The database can be changed in the configuration section at the core module. . A restart is not required, the connection is changed in live. Currently, however, the data from the embedded database is NOT copied to the new database, so you would need to manually re-import your data.
In the default configuration, PostgreSQL is not configured for good performance. In order to get a decent database performance, improve PostgreSQL performance settings (see http://wiki.postgresql.org/wiki/Tuning_Your_PostgreSQL_Server). Try setting at least shared_buffers to 256M, work_mem to a higher value, and optionally also play with the synchronous_commit option.
Multithreaded Task Execution
Marmotta is highly parallelized and thread safe and on appropriate machines making use of parallel task execution (e.g. imports, indexing, querying) may result in a considerable performance improvement.
Memory and Caching
The minimum recommended, and what usually comes by default in the installed, is 1GB of memory for Marmotta. If you have enough memory, increasing this value will give Marmotta the opportunity to work with bigger transactions and do more caching and thus reduce the amount of I/O requests needed. You can increase the value by changing the -Xmx setting. On good machines, you can set it to 8GB or even higher.
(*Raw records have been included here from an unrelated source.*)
(** The first [failures] commands end with exit code 1, the later ones
    with 0. *)
Definition os_up_after (failures : nat) : OS :=
  {| gettempdir := ["tmp"];
     candidate := fun n => str_of_int (Z.of_nat n);
     run_outcome := fun w _ _ _ =>
       (Ret (if Nat.ltb (runs w) failures then 1 else 0, "out", "err"), fs w) |}.

Definition vm_at_work : VMSt := {| base := centos7_at_work; clock := 0 |}.

Definition vm_just_constructed : VMSt := {| base := just_constructed; clock := 0 |}.

(** A renderer that does nothing. *)
Definition render_nothing (_ : string) (_ : Path)
    (_ : list (string * option string)) : M VMSt unit := ret tt.

End GenericVM.

(* ===================================================================== *)
(** ** [alts/shared/uploaders/pulp.py]: more notions for the properties *)
(* ===================================================================== *)

Module PulpNotions.

Import Pulp.

(** A task state that ends the polling. *)
Definition terminal (t : TaskResponse) : bool :=
  py_in (state t) ["failed"; "completed"].

(** What [_wait_for_task_completion] does when it polls [k] times after
    its first read. *)
Definition polling (task_href : string) (timeout : Z) (k : nat) : list Event :=
  TasksRead task_href None
  :: concat (replicate k [Sleep 20; TasksRead task_href (Some timeout)]).

(** The pauses among the events. *)
Definition is_sleep (e : Event) : bool :=
  match e with
  | Sleep _ => true
  | _ => false
  end.

Definition sleeps (t : list Event) : list Event := List.filter is_sleep t.

(** The line logged for a failed upload. *)
Definition failure_log (artifact : string) : Event :=
  Log "exception" ("Cannot upload " ++ artifact).

(** A repository in which task polling follows a script: the [n]-th read
    of a task is answered by [answer n]. *)
Definition scripted_env (answer : nat -> TaskResponse) : Env :=
  {| getsize := getsize test_env;
     hash_file := hash_file test_env;
     get_artifacts_list := get_artifacts_list test_env;
     new_temp_dir := new_temp_dir test_env;
     split_manifest := split_manifest test_env;
     artifacts_list := artifacts_list test_env;
     uploads_create := uploads_create test_env;
     uploads_update := uploads_update test_env;
     uploads_commit := uploads_commit test_env;
     tasks_read := fun w _ => Ret (answer (reads (trace w)));
     future_result := future_result test_env;
     completion_order := completion_order test_env |}.

(** A task that runs for two reads and then ends in the given state. *)
Definition two_then (final : string) (n : nat) : TaskResponse :=
  {| state := if Nat.ltb n 2 then "running" else final;
     created_resources := if Nat.ltb n 2 then [] else ["/pulp/api/v3/artifacts/1/"];
     task_repr := "task-" ++ final |}.

(** A repository that refuses the range starting at byte 10. *)
Definition refusing_env : Env :=
  {| getsize := getsize test_env;
     hash_file := hash_file test_env;
     get_artifacts_list := get_artifacts_list test_env;
     new_temp_dir := new_temp_dir test_env;
     split_manifest := split_manifest test_env;
     artifacts_list := artifacts_list test_env;
     uploads_create := uploads_create test_env;
     uploads_update := fun _ range _ _ =>
       if String.prefix "bytes 10-" range
       then Raise (ExternalError "ApiException" "Bad Gateway")
       else Ret tt;
     uploads_commit := uploads_commit test_env;
     tasks_read := tasks_read test_env;
     future_result := future_result test_env;
     completion_order := completion_order test_env |}.
(** C10, as the code has it: without ["comm"] in the configuration the
    overflow flag is the local one and no collective is performed; when that
    flag is clear and the first parameter with a gradient has a dense one, the
    update loop reaches the unguarded [config["comm"]] of line 120 and the
    step ends in [KeyError], with that parameter's state initialised and its
    step advanced and everything else but [steps_since_last_scale] as it
    was. *)
Theorem missing_comm_reaches_unguarded_lookup (cfg : Config)
  (closure : option Closure) (o : LambOptimizer) (seq : nat)
  (gpre gpost : list Group) (g : Group) (pre post : list Param) (p : Param)
  (gr : Grad) :
  comm cfg = None ->
  (overflow_flag cfg closure o seq <= 0)%Z ->
  param_groups (snd (run_closure closure o)) = gpre ++ g :: gpost ->
  params g = pre ++ p :: post ->
  p_grad p = Some gr ->
  is_sparse gr = false ->
  Forall (fun q => has_grad q = false) (all_params gpre ++ pre) ->
  overflow_flag cfg closure o seq
  = has_inf_or_nan (param_groups (snd (run_closure closure o)))
  /\ snd (step cfg closure o seq) = seq
  /\ outcome (step cfg closure o seq) = Raised KeyError
  /\ param_groups (final (step cfg closure o seq))
     = gpre
       ++ with_params g
            (pre ++ {| p_data := p_data p; p_grad := p_grad p;
                       p_state := Some (incr_step (state_of p)) |} :: post)
       :: gpost.
Proof.
  intros Hc Hfl Hgs Hps Hg Hsp Hn.
  apply Forall_app in Hn. destruct Hn as [Hn1 Hn2].
  destruct (overflow_flag_local cfg closure o seq Hc) as [Hl Hs].
  split; [exact Hl|].
  assert (E : step cfg closure o seq
              = (Raised KeyError,
                 with_groups (tick (snd (run_closure closure o)))
                   (gpre
                    ++ with_params g
                         (pre ++ {| p_data := p_data p; p_grad := p_grad p;
                                    p_state := Some (incr_step (state_of p)) |}
                              :: post)
                    :: gpost),
                 seq)).
  { unfold overflow_flag in Hfl. unfold step.
    destruct (run_closure closure o) as [loss o1]. simpl in *.
    destruct (reduce_flag cfg seq (has_inf_or_nan (param_groups o1))) as [fl s1].
    simpl in *. subst s1. apply Z.ltb_ge in Hfl. rewrite Hfl, Hgs.
    rewrite update_groups_app, (update_groups_no_grads _ _ _ _ _ Hn1).
    cbv beta iota. cbn [update_groups].
    rewrite Hps, update_params_app, (update_params_no_grads _ _ _ _ _ _ Hn2).
    cbv beta iota. cbn [update_params].
    rewrite (update_param_no_comm cfg _ _ g p gr seq Hg Hsp Hc). reflexivity. }
  rewrite E. unfold outcome, final. simpl. auto.
Qed.

Lemma missing_comm_reaches_unguarded_lookup_witness :
  outcome (step without_comm None (optimizer_of [dense_param] 0) 0)
  = Raised KeyError
  /\ snd (step without_comm None (optimizer_of [dense_param] 0) 0) = 0%nat.
Proof.
  pose proof (missing_comm_reaches_unguarded_lookup without_comm None
                (optimizer_of [dense_param] 0) 0 [] []
                {| params := [dense_param]; lr := 1e-3;
                   betas := (0.9, 0.999); eps := 1e-8; weight_decay := 0 |}
                [] [] dense_param (mkGrad false [finite 2])) as T.
  assert (Hfl : (overflow_flag without_comm None
                   (optimizer_of [dense_param] 0) 0 <= 0)%Z)
    by (lazy; discriminate).
  specialize (T eq_refl Hfl eq_refl eq_refl eq_refl eq_refl (Forall_nil _)).
  split; apply T.
Defined.

(** C10 as stated fails: on a configuration without ["comm"], a step whose
    only parameter has a gradient with an infinite element ends in
    [OverflowError] at the gate; the update loop and its [config["comm"]] are
    never reached. *)
Lemma missing_comm_overflow_stops_before_lookup :
  comm without_comm = None
  /\ count_grads (all_params (param_groups (optimizer_of [overflow_param] 0)))
     = 1%nat
  /\ outcome (step without_comm None (optimizer_of [overflow_param] 0) 0)
     = Raised OverflowError
  /\ outcome (step without_comm None (optimizer_of [overflow_param] 0) 0)
     <> Raised KeyError
  /\ final (step without_comm None (optimizer_of [overflow_param] 0) 0)
     = optimizer_of [overflow_param] 0.
Proof.
  repeat split; try reflexivity. simpl. discriminate.
Qed.

(** ** A parameter of a step that completes *)

Section Completed.
Variables (cfg : Config) (scale : R) (hold : Z).

Lemma update_params_returned_at g pre p post gr s u ps' s' :
  update_params cfg scale hold g (pre ++ p :: post) s = (Returned u, ps', s') ->
  p_grad p = Some gr ->
  exists c pre' post',
    comm cfg = Some c /\ is_sparse gr = false
    /\ length pre' = length pre
    /\ ps' = pre'
             ++ applied scale g p gr
                  (trust_lr (candidate_lr hold g (incr_step (state_of p)))
                     (allReduce_sum c (s + 2 * count_grads pre)
                        (fst (partial_sums scale g p gr)))
                     (allReduce_sum c (S (s + 2 * count_grads pre))
                        (snd (partial_sums scale g p gr))))
             :: post'.
Proof.
  rewrite update_params_app. intros E Hg.
  destruct (update_params cfg scale hold g pre s) as [[[u1|e1] pre'] sA] eqn:Epre;
    [|discriminate].
  apply update_params_returned in Epre. destruct Epre as [Hf ->].
  cbn [update_params] in E.
  destruct (update_param cfg scale hold g p (s + 2 * count_grads pre))
    as [[[u2|e2] p'] sB] eqn:Ep; [|discriminate].
  destruct (update_params cfg scale hold g post sB) as [[r post'] sC].
  apply update_param_returned in Ep.
  destruct Ep as [(Eg & _) | (gr' & c & Eg & Es & Ec & -> & ->)];
    rewrite Hg in Eg; [discriminate|].
  inversion Eg; subst gr'. inversion E; subst.
  exists c, pre', post'. repeat split; auto.
  symmetry. eapply Forall2_length; eauto.
Qed.

Lemma update_groups_returned_at gpre g gpost pre p post gr s u grs' s' :
  update_groups cfg scale hold (gpre ++ g :: gpost) s = (Returned u, grs', s') ->
  params g = pre ++ p :: post ->
  p_grad p = Some gr ->
  exists c gpre' gpost' pre' post',
    comm cfg = Some c /\ is_sparse gr = false
    /\ length gpre' = length gpre /\ length pre' = length pre
    /\ grs' = gpre'
              ++ with_params g
                   (pre'
                    ++ applied scale g p gr
                         (trust_lr (candidate_lr hold g (incr_step (state_of p)))
                            (allReduce_sum c
                               (s + 2 * (count_grads (all_params gpre)
                                         + count_grads pre))
                               (fst (partial_sums scale g p gr)))
                            (allReduce_sum c
                               (S (s + 2 * (count_grads (all_params gpre)
                                            + count_grads pre)))
                               (snd (partial_sums scale g p gr))))
                    :: post')
              :: gpost'.
Proof.
  rewrite update_groups_app. intros E Hps Hg.
  destruct (update_groups cfg scale hold gpre s) as [[[u1|e1] gpre'] sA] eqn:Epre;
    [|discriminate].
  apply update_groups_returned in Epre. destruct Epre as [Hf ->].
  cbn [update_groups] in E. rewrite Hps in E.
  destruct (update_params cfg scale hold g (pre ++ p :: post)
              (s + 2 * count_grads (all_params gpre)))
    as [[[u2|e2] ps'] sB] eqn:Eps; [|discriminate].
  destruct (update_groups cfg scale hold gpost sB) as [[r gpost'] sC].
  destruct (update_params_returned_at g pre p post gr _ _ _ _ Eps Hg)
    as (c & pre' & post' & Hc & Hs & Hl & ->).
  inversion E; subst.
  exists c, gpre', gpost', pre', post'.
  replace (s + 2 * (count_grads (all_params gpre) + count_grads pre))%nat
    with (s + 2 * count_grads (all_params gpre) + 2 * count_grads pre)%nat by lia.
  repeat split; auto.
  symmetry. eapply Forall2_length; eauto.
Qed.
End Completed.

Lemma step_returned_clear cfg closure o seq l :
  outcome (step cfg closure o seq) = Returned l ->
  (overflow_flag cfg closure o seq <= 0)%Z.
Proof.
  intros E. destruct (Z.lt_ge_cases 0 (overflow_flag cfg closure o seq)) as [H|H];
    [|exact H].
  destruct (step_overflow cfg closure o seq H) as [Hr _]. congruence.
Qed.
(** C3, counterexample. The sample model is enabled, but its config
    counts two topics where the snapshot has three: the batch is pulled,
    the check of the topic counts throws before the increment exists,
    and nothing is pushed. *)
Lemma no_increment_on_fatal_error :
  process_batch mismatched_env sample_input fresh_worker =
    (fresh_worker,
     Thrown (InternalError
       "Topics count mismatch between model config and physical model representation")) /\
  enabled_models mismatched_env = ["model"]%string.
Proof. vm_compute. split; reflexivity. Qed.

(** A model that knows no token of the batch: [Phi] is empty and the
    skeleton is pushed all the same. *)
Example empty_phi_pushes_skeleton :
  process_batch (env_of sample_config (Some blank_topic_model)) sample_input fresh_worker =
  (mkWorkerState 0 0
     [InitializeModelIncrement sample_input sample_config blank_topic_model],
   Completed) /\
  mi_operation_type (InitializeModelIncrement sample_input sample_config blank_topic_model) =
    [CreateIfNotExist; CreateIfNotExist].
Proof. vm_compute. split; reflexivity. Qed.

(** ** The one-shot query *)



(** The three outcomes on the sample batch: the sample model, a name the
    merger does not know, and a snapshot of the wrong topic size. *)
Example find_theta_matrix_samples :
  FindThetaMatrix sample_env 0 (pi_batch sample_input) sample_args empty_ThetaMatrix =
    Returns
      (mkThetaMatrix "model" [1; 2]
         [[Float32.div Float32.one (Float32.of_int 2);
           Float32.div Float32.one (Float32.of_int 2)];
          [Float32.zero; Float32.zero]]
         ["t0"; "t1"]%string, O) /\
  FindThetaMatrix (env_of sample_config None) 0 (pi_batch sample_input) sample_args
                  empty_ThetaMatrix =
    Throws (ArgumentOutOfRangeException "Unable to find topic model" "model") /\
  FindThetaMatrix mismatched_env 0 (pi_batch sample_input) sample_args empty_ThetaMatrix =
    Throws (InternalError
      "Topics count mismatch between model config and physical model representation").
Proof. vm_compute. repeat split; reflexivity. Qed.

(* ================================================================== *)
(** * Part III: further properties of the code                         *)
(* ================================================================== *)

(** ** Walking the items of a batch *)

Lemma Zrange_from_cons (lo hi : Z) :
  lo < hi -> Zrange_from lo hi = lo :: Zrange_from (lo + 1) hi.
Proof.
  intros Hlt. unfold Zrange_from.
  replace (Z.to_nat (hi - lo)) with (S (Z.to_nat (hi - (lo + 1)))) by lia.
  simpl. f_equal; [lia|].
  rewrite <- seq_shift, map_map. apply map_ext. intros k. lia.
Qed.
(** The run of a schedule: at each turn the thread named moves with
    the choice given; [None] if it cannot. *)
Fixpoint run (sched : list (nat * choice)) (σ : state) : option state :=
  match sched with
  | [] => Some σ
  | (i, ch) :: rest =>
      match threads σ !! i with
      | Some t =>
          match thread_step i ch t (shared σ) with
          | Some (t', sh') =>
              run rest {| shared := sh'; threads := <[i := t']> (threads σ) |}
          | None => None
          end
      | None => None
      end
  end.

(** *** The invariant of the lock discipline *)

(** Between taking the lock and giving it back. *)
Definition in_cs (t : thread) : bool :=
  match t with
  | Writer _ _ (WSetData _ | WSetUpdated | WRelease) => true
  | Reader _ (RData | RUpdated _ _ | RLen _ _ _ _ | RRelease _) => true
  | _ => false
  end.

(** Both fields of the slot come from the same cycle. *)
Definition consistent (s : Slot) : Prop := data_by s = updated_by s.

Definition seen_ok (r : Seen) : Prop :=
  s_data_by r = s_updated_by r /\ s_count r = length (s_data r).

(** What holds of thread [i]: inside the [with] block it owns the
    lock, and what it has read or written so far is still in the
    store. *)
Definition thread_ok (i : nat) (sh : Shared) (t : thread) : Prop :=
  (in_cs t = true -> lock sh = Some i) /\
  match t with
  | Writer k n WSetUpdated =>
      exists s, store sh !! k = Some s /\ data_by s = Some (i, n)
  | Reader k (RUpdated d db) =>
      exists s, store sh !! k = Some s /\ data (entry s) = d /\ data_by s = db
  | Reader k (RLen d db u ub) =>
      db = ub /\ exists s, store sh !! k = Some s /\ data (entry s) = d
  | Reader k (RRelease r) | Reader k (RDone r) => seen_ok r
  | _ => True
  end.

(** A slot is consistent unless a writer of its key stands between
    its two assignments. *)
Definition slot_ok (ts : list thread) (k : string) (s : Slot) : Prop :=
  consistent s \/ exists i n, ts !! i = Some (Writer k n WSetUpdated).

Definition inv (σ : state) : Prop :=
  (forall i t, threads σ !! i = Some t -> thread_ok i (shared σ) t) /\
  (forall k s, store (shared σ) !! k = Some s -> slot_ok (threads σ) k s).

End Threads.

(** ** Notions used to state the properties *)

(** The filter and the tags of the headline selector. *)
Definition long_text (c : Candidate) : bool :=
  (15 <? String.length (c_text c))%nat.

Definition badge (i : nat) : string :=
  if (i <? 3)%nat then "new" else "rumor".

Definition headline_at (i : nat) (c : Candidate) : Headline :=
  {| h_t := c_text c; h_b := badge i; h_url := c_href c |}.

(** The selector as the specification words it: the candidates with a
    long text, at most [max] of them, tagged by their rank. *)
Definition claimed_headlines (max : Z) (cands : list Candidate)
  : list Headline :=
  imap headline_at (py_slice_to max (List.filter long_text cands)).

(** The score of one period record. *)
Definition period_score (p : pyval) : pyval :=
  match p with
  | VDict d => default (VInt 0) (d !! "score")
  | _ => VInt 0
  end.

(** The per-period scores of a team record, in the order of its
    "periods" list; none when the record has no such list. *)
Definition scores_of (t : pyval) : list pyval :=
  match t with
  | VDict td =>
      match td !! "periods" with
      | Some (VList ps) => period_score <$> ps
      | _ => []
      end
  | _ => []
  end.
(** ** Issue listing against any provider *)

(** X18: [get_repository_issues] checks its arguments before it sends
    anything, the names before the state: an empty owner or repository
    name, and otherwise a state other than open, closed, all, is refused
    with the ValueError of that check.  With valid arguments it asks
    repos/<owner>/<repo>/issues for pages 1, 2, ..., n in order,
    1 <= n <= 100, whatever the provider answers, and comes to an end. *)
Theorem get_repository_issues_requests (w : World) (owner repo_name state : string)
    (per_page : Z) (tr : trace) :
  (valid_names owner repo_name = false ->
   get_repository_issues w owner repo_name state per_page tr
   = (Raise (ValueError "Owner and repository name cannot be empty"), tr))
  /\ (valid_names owner repo_name = true -> valid_state state = false ->
      get_repository_issues w owner repo_name state per_page tr
      = (Raise (ValueError "State must be 'open', 'closed', or 'all'"), tr))
  /\ (valid_issue_query owner repo_name state = true ->
      exists res evs n,
        get_repository_issues w owner repo_name state per_page tr = (res, tr ++ evs)
        /\ filter is_call evs
           = page_calls (issues_endpoint owner repo_name)
               (issues_params state per_page) 1 n
        /\ (1 <= n <= 100)%nat /\ res <> OutOfFuel).
Proof.
  unfold valid_issue_query, valid_names, get_repository_issues. repeat apply conj.
  - intros Hnames. apply negb_false_iff in Hnames. rewrite Hnames. reflexivity.
  - intros Hnames Hstate. apply negb_true_iff in Hnames. rewrite Hnames, Hstate.
    reflexivity.
  - intros Hvalid. apply andb_prop in Hvalid as [Hnames Hstate].
    apply negb_true_iff in Hnames. rewrite Hnames, Hstate. cbn [negb].
    fold (issues_endpoint owner repo_name).
    destruct (paginate_page_order w (issues_endpoint owner repo_name)
                (issues_params state per_page) (Z.min per_page 100)
                without_pull_requests without_pull_requests_total 100 1 [] tr)
      as (res & evs & n & Hrun & Hcalls & Hn1 & Hn & Hres).
    exists res, evs, n. rewrite get_repository_issues_loop_paginate.
    split; [exact Hrun|]. split; [exact Hcalls|].
    split; [split; [apply Hn1; discriminate|lia]|]. apply Hres. lia.
Qed.

Lemma get_repository_issues_requests_witness :
  let w := Mock.listing Mock.issues_and_pull_requests in
  valid_names "octocat" "hello" = true
  /\ valid_state "merged" = false
  /\ get_repository_issues w "octocat" "hello" "merged" 100 []
     = (Raise (ValueError "State must be 'open', 'closed', or 'all'"), []).
Proof.
  cbv zeta. split; [reflexivity|]. split; [reflexivity|].
  exact (proj1 (proj2 (get_repository_issues_requests
                         (Mock.listing Mock.issues_and_pull_requests)
                         "octocat" "hello" "merged" 100 [])) eq_refl eq_refl).
Defined.

(** ** Pagination over requests that need a retry *)

Section Answered.

Variables (w : World) (endpoint : string) (mk_params : Z -> params) (size : Z).
Variable items : list json.

Hypothesis size_positive : 1 <= size.

(** Every request for a page returns that page in the end, after however
    many attempts. *)
Hypothesis answered :
  forall tr page, 1 <= page ->
    exists tr', _make_request w endpoint (Some (mk_params page)) tr
                = (Ok (JArr (page_of items size page)), tr').

Lemma paginate_answered_step (fuel : nat) (page : Z) (acc : list json) (tr : trace) :
  1 <= page ->
  exists tr1,
    paginate w (S fuel) endpoint mk_params size (fun l => Ok l) page acc tr =
    if (Py.len (page_of items size page) <? size) || (page + 1 >? 100)
    then (Ok (acc ++ page_of items size page), tr1)
    else paginate w fuel endpoint mk_params size (fun l => Ok l) (page + 1)
           (acc ++ page_of items size page) tr1.
Proof.
  intros Hpage. destruct (answered tr page Hpage) as (tr1 & Hreq).
  exists tr1. cbn [paginate]. unfold bind at 1. rewrite Hreq.
  destruct (page_of items size page) as [|x pg] eqn:Hpg.
  - cbn [truthy negb]. unfold ret.
    replace (Py.len (@nil json) <? size) with true
      by (symmetry; apply Z.ltb_lt; cbn; lia).
    cbn [orb]. rewrite app_nil_r. reflexivity.
  - cbn [truthy negb py_iter py_len]. unfold bind, lift, ret.
    destruct (Py.len (x :: pg) <? size); [reflexivity|].
    destruct (page + 1 >? 100); reflexivity.
Qed.

Lemma paginate_answered (m : nat) :
  forall (fuel : nat) (page : Z) (acc : list json) (tr : trace),
    1 <= page ->
    Z.of_nat (S m) = 101 - page ->
    (S m <= fuel)%nat ->
    fst (paginate w fuel endpoint mk_params size (fun l => Ok l) page acc tr) =
    Ok (acc ++ firstn (S m * Z.to_nat size)
                 (skipn (Z.to_nat (page - 1) * Z.to_nat size) items)).
Proof.
  set (P := Z.to_nat size).
  assert (HP : (0 < P)%nat) by (unfold P; lia).
  induction m as [|m IH]; intros fuel page acc tr Hpage Hm Hfuel;
    (destruct fuel as [|fuel]; [lia|]);
    destruct (paginate_answered_step fuel page acc tr Hpage) as (tr1 & ->);
    rewrite (page_of_nat size items size_positive page Hpage); fold P;
    set (rest := skipn (Z.to_nat (page - 1) * P) items);
    unfold Py.len; rewrite length_firstn.
  - replace (page + 1 >? 100) with true by (symmetry; apply Z.gtb_lt; lia).
    rewrite orb_true_r. replace (1 * P)%nat with P by lia. reflexivity.
  - replace (page + 1 >? 100) with false
      by (symmetry; rewrite Z.gtb_ltb; apply Z.ltb_ge; lia).
    rewrite orb_false_r.
    destruct (Z.ltb_spec (Z.of_nat (Nat.min P (length rest))) size) as [Hshort|Hfull].
    + assert (Hlen : (length rest < P)%nat) by (unfold P in *; lia).
      rewrite !firstn_all2 by lia. reflexivity.
    + assert (Hlen : (P <= length rest)%nat) by (unfold P in *; lia).
      rewrite (IH fuel (page + 1) _ _ ltac:(lia) ltac:(lia) ltac:(lia)).
      replace (Z.to_nat (page + 1 - 1) * P)%nat with (P + Z.to_nat (page - 1) * P)%nat
        by (replace (page + 1 - 1) with (Z.succ (page - 1)) by lia;
            rewrite Z2Nat.inj_succ by lia; lia).
      rewrite <- skipn_skipn. fold rest.
      rewrite <- !app_assoc.
      replace (S (S m) * P)%nat with (P + S m * P)%nat by lia.
      rewrite (firstn_add P (S m * P) rest). reflexivity.
Qed.

End Answered.

(** X19: retries do not disturb pagination.  If every call for a page
    returns that page in the end, after however many attempts of the
    governor, [get_repositories] returns the first 100 * P items in
    provider order (all of them when there are fewer), P = min(per_page,
    100) >= 1, exactly as against a provider that answers at once. *)
Theorem get_repositories_over_retries (w : World) (owner_name owner_type : string)
    (per_page : Z) (items : list json) (tr : trace) :
  let size := Z.min per_page 100 in
  valid_owner owner_name = true ->
  owner_type = "org" \/ owner_type = "user" ->
  1 <= size ->
  answers_pages w (repos_endpoint owner_type owner_name) (repositories_params per_page)
    size items ->
  fst (get_repositories w owner_name owner_type per_page tr)
  = Ok (firstn (Z.to_nat (100 * size)) items).
Proof.
  intros size Hvalid Htype Hsize Hanswers. apply negb_true_iff in Hvalid.
  rewrite get_repositories_after_validation, Hvalid.
  unfold owner_kind.
  replace (owner_type =? "auto")%string with false by (destruct Htype; subst; reflexivity).
  unfold ret. cbv beta iota.
  replace (negb ((owner_type =? "org")%string || (owner_type =? "user")%string))
    with false by (destruct Htype; subst; reflexivity).
  fold (repos_endpoint owner_type owner_name).
  rewrite get_repositories_loop_paginate. fold size.
  rewrite (paginate_answered w (repos_endpoint owner_type owner_name)
             (repositories_params per_page) size items Hsize Hanswers
             99 100 1 [] tr ltac:(lia) ltac:(reflexivity) ltac:(lia)).
  cbn [Z.sub Z.to_nat Z.pos_sub Nat.mul skipn app].
  rewrite Z2Nat.inj_mul by lia. reflexivity.
Qed.

Lemma first_attempt_after_call (tr : trace) (endpoint : string) (ps : option params) :
  Mock.first_attempt (tr ++ [Call endpoint ps]) = true.
Proof. unfold Mock.first_attempt. rewrite last_last. reflexivity. Qed.

Lemma first_attempt_after_sleep (tr : trace) (d : Q) :
  Mock.first_attempt (tr ++ [Sleep d]) = false.
Proof. unfold Mock.first_attempt. rewrite last_last. reflexivity. Qed.

Lemma flaky_listing_answers (items : list json) (endpoint : string) (per_page : Z) :
  answers_pages (Mock.flaky_listing items) endpoint (repositories_params per_page)
    (Z.min per_page 100) items.
Proof.
  intros tr page Hpage.
  set (w := Mock.flaky_listing items).
  set (ps := Some (repositories_params per_page page)).
  assert (H1 : forall t, Mock.first_attempt t = true ->
               _make_request_body w endpoint ps t =
               (Raise (RateLimitError "Rate limit exceeded. Try again in 60 seconds."),
                t ++ [Get (url_of endpoint) ps])).
  { intros t Ht. unfold _make_request_body. fold (url_of endpoint).
    unfold w at 1, Mock.flaky_listing, Mock.world. cbn [session_get].
    rewrite Ht. reflexivity. }
  assert (H2 : forall t, Mock.first_attempt t = false ->
               _make_request_body w endpoint ps t =
               (Ok (JArr (page_of items (Z.min per_page 100) page)),
                t ++ [Get (url_of endpoint) ps])).
  { intros t Ht. unfold _make_request_body. fold (url_of endpoint).
    unfold w at 1, Mock.flaky_listing, Mock.world. cbn [session_get].
    rewrite Ht. unfold ps. cbn [repositories_params param_int String.eqb Ascii.eqb Bool.eqb].
    apply handle_response_delivers, delivers_payload. }
  eexists. unfold _make_request, bind, emit, retry_with_exponential_backoff.
  change (Py.range (3 + 1)) with [0; 1; 2; 3].
  rewrite (retry_for_backs_off 3 1 _ 0 _ _ _ _
             (H1 _ (first_attempt_after_call tr endpoint ps)) eq_refl eq_refl eq_refl).
  rewrite (retry_for_returns 3 1 _ _ _ _ _ (H2 _ (first_attempt_after_sleep _ _))).
  reflexivity.
Qed.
To tune the caching settings, take a look to
ehcache*.xml files and update the settings for the different caches there. You can monitor cache usage in the Admin Interface: Core, System menu.
For avoiding issues in some big data scenarios, due we guess some third-party libraries could be doing a wrong usage of explicit garbage collection, we recommend to add
-XX:+DisableExplicitGC to your JVM options.
Given the tuning options described above, it is obvious that Marmotta can benefit significantly from faster hardware if configured properly. If you intend to run on high-end hardware, take into account the following parameters:
- number of processors/cores: can affect the number of threads you can run in parallel to perform tasks
- I/O performance: this is the most important parameter; run the PostgreSQL database and Marmotta Home directory on a Solid State Disk and you will get dramatic performance improvements
- memory: up to a certain level, increasing your memory can help, but the effect will not be as big as the previous two options. More than 12GB or RAM for Marmotta are rarely reasonable.